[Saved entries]
-.-.-
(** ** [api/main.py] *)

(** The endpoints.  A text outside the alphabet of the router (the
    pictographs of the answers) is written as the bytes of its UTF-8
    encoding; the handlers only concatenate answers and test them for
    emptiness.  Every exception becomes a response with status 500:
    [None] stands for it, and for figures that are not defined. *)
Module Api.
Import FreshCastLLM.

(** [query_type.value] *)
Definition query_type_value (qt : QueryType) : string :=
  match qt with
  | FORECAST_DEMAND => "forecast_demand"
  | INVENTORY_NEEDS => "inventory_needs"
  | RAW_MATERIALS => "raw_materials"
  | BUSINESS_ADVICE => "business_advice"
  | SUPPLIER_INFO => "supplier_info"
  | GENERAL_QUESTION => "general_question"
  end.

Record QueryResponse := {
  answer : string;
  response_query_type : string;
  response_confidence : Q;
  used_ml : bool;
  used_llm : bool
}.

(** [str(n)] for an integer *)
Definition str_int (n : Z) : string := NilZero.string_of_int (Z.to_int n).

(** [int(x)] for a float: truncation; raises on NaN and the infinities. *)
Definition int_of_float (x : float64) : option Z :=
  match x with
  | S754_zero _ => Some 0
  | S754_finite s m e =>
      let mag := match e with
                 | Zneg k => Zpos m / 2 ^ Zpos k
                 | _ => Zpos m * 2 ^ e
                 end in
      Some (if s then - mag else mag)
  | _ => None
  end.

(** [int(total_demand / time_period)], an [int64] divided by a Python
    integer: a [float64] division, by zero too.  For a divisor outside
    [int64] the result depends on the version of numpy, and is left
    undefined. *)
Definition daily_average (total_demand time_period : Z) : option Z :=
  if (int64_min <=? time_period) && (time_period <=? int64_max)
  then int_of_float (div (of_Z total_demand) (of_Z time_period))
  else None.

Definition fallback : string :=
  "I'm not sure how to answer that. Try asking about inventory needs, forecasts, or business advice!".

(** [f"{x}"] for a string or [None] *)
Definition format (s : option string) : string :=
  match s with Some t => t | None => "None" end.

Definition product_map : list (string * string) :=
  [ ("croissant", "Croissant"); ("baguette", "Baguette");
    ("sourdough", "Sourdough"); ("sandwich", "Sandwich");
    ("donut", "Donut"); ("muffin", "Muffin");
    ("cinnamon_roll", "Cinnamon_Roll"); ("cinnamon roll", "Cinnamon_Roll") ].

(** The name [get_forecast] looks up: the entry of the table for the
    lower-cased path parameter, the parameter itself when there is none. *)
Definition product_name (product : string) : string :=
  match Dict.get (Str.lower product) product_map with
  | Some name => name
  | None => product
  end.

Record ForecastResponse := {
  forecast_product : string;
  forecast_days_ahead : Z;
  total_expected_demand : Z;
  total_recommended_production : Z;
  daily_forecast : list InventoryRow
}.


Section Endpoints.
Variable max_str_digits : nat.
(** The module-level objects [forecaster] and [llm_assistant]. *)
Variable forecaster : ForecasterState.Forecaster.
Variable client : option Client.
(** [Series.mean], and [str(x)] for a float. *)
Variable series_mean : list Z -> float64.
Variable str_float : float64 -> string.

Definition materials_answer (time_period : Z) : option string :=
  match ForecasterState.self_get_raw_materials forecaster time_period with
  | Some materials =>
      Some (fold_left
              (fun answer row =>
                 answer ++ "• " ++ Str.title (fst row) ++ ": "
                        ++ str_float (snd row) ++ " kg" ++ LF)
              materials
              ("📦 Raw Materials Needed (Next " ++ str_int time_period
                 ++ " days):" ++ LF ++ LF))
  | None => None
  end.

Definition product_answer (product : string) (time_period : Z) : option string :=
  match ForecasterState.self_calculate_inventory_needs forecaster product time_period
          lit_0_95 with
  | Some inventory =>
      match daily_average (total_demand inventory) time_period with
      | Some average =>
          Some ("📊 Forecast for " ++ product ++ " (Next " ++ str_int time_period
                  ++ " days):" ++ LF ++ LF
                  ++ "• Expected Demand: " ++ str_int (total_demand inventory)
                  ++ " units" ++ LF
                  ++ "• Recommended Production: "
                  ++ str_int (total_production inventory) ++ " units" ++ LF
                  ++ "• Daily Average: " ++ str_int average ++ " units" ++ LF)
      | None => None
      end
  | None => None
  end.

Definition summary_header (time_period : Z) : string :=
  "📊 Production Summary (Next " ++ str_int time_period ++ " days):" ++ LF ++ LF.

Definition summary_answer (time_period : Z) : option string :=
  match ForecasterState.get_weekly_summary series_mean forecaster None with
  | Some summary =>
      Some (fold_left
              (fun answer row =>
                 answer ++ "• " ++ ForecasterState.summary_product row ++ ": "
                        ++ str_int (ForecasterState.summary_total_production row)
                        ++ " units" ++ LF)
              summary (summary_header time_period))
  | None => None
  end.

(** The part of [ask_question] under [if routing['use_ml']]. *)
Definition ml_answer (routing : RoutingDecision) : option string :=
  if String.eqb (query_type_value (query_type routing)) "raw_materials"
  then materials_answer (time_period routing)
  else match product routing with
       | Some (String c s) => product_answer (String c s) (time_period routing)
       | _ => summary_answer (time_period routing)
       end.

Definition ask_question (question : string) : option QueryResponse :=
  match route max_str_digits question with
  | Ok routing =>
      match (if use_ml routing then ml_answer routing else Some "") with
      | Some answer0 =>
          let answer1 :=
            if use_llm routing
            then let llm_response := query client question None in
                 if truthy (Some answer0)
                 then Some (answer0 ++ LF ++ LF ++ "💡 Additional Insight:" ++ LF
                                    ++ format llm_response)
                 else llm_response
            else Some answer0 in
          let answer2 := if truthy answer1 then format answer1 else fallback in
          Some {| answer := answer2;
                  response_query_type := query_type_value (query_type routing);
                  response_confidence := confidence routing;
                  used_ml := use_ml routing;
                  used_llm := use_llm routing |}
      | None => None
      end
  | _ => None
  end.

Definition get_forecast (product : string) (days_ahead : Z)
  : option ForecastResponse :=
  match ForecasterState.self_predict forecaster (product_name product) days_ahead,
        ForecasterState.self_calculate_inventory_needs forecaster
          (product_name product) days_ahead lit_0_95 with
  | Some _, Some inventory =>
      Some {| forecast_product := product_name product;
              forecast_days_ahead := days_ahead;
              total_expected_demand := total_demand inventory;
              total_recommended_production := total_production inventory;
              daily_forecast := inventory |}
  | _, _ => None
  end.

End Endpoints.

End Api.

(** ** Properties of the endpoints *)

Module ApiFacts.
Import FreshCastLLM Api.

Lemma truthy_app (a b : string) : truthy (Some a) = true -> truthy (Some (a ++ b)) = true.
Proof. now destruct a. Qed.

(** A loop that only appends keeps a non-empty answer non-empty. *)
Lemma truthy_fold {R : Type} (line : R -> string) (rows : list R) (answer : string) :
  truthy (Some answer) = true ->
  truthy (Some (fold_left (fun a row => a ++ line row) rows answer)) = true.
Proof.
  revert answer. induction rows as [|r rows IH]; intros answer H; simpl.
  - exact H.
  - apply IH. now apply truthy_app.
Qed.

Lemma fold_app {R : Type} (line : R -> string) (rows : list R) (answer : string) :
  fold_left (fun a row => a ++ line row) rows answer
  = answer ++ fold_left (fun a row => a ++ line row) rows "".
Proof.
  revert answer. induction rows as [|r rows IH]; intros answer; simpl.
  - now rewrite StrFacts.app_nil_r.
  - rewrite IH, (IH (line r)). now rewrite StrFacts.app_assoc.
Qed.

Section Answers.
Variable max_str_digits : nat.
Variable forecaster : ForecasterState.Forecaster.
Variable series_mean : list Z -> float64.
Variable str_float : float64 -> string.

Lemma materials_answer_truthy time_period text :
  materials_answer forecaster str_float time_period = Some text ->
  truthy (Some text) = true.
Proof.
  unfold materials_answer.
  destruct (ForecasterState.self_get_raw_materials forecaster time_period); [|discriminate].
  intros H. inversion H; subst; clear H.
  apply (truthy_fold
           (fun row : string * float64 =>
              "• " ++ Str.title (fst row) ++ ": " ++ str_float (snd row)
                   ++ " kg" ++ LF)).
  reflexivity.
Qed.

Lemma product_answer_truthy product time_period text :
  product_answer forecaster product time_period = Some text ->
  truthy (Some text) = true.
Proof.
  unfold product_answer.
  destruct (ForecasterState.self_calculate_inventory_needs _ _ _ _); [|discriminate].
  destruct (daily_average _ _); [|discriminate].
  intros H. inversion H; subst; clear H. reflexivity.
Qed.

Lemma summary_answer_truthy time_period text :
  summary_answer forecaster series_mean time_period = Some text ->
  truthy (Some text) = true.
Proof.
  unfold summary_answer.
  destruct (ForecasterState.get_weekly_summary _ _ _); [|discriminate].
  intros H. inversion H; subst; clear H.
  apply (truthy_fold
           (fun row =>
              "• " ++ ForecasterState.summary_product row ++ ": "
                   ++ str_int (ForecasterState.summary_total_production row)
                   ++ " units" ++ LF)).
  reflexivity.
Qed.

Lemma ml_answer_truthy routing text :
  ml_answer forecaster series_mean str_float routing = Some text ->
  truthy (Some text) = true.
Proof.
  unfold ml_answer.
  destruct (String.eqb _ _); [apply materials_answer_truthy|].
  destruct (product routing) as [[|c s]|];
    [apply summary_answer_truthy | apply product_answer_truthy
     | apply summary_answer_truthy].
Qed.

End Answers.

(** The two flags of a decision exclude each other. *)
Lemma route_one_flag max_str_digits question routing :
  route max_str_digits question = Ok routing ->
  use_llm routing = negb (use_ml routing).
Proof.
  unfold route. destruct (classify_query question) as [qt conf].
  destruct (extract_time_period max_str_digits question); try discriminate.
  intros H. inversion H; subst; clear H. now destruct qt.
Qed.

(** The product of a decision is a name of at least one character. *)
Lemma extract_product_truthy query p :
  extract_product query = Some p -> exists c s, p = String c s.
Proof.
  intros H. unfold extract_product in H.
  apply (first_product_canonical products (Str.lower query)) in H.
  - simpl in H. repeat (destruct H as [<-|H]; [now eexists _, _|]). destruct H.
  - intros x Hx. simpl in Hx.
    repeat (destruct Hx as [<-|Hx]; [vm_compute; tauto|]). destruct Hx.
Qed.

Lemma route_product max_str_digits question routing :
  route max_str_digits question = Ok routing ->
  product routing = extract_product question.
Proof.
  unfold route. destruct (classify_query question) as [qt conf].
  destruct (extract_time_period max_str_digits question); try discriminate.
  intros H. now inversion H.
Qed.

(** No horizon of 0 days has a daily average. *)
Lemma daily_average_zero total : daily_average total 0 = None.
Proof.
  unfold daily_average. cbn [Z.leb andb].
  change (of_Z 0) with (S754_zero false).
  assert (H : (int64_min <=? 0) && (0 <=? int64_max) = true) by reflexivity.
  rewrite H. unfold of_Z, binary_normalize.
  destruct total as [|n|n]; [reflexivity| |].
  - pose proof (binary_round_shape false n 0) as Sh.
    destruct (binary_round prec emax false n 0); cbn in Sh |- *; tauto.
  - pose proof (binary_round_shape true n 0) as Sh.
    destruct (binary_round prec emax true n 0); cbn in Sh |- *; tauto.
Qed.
-.-.-
▶ [What is required]
Look over the entries above and count the lines where the word "reflexivity" appears, then report only that count.

▶ [Answer]
5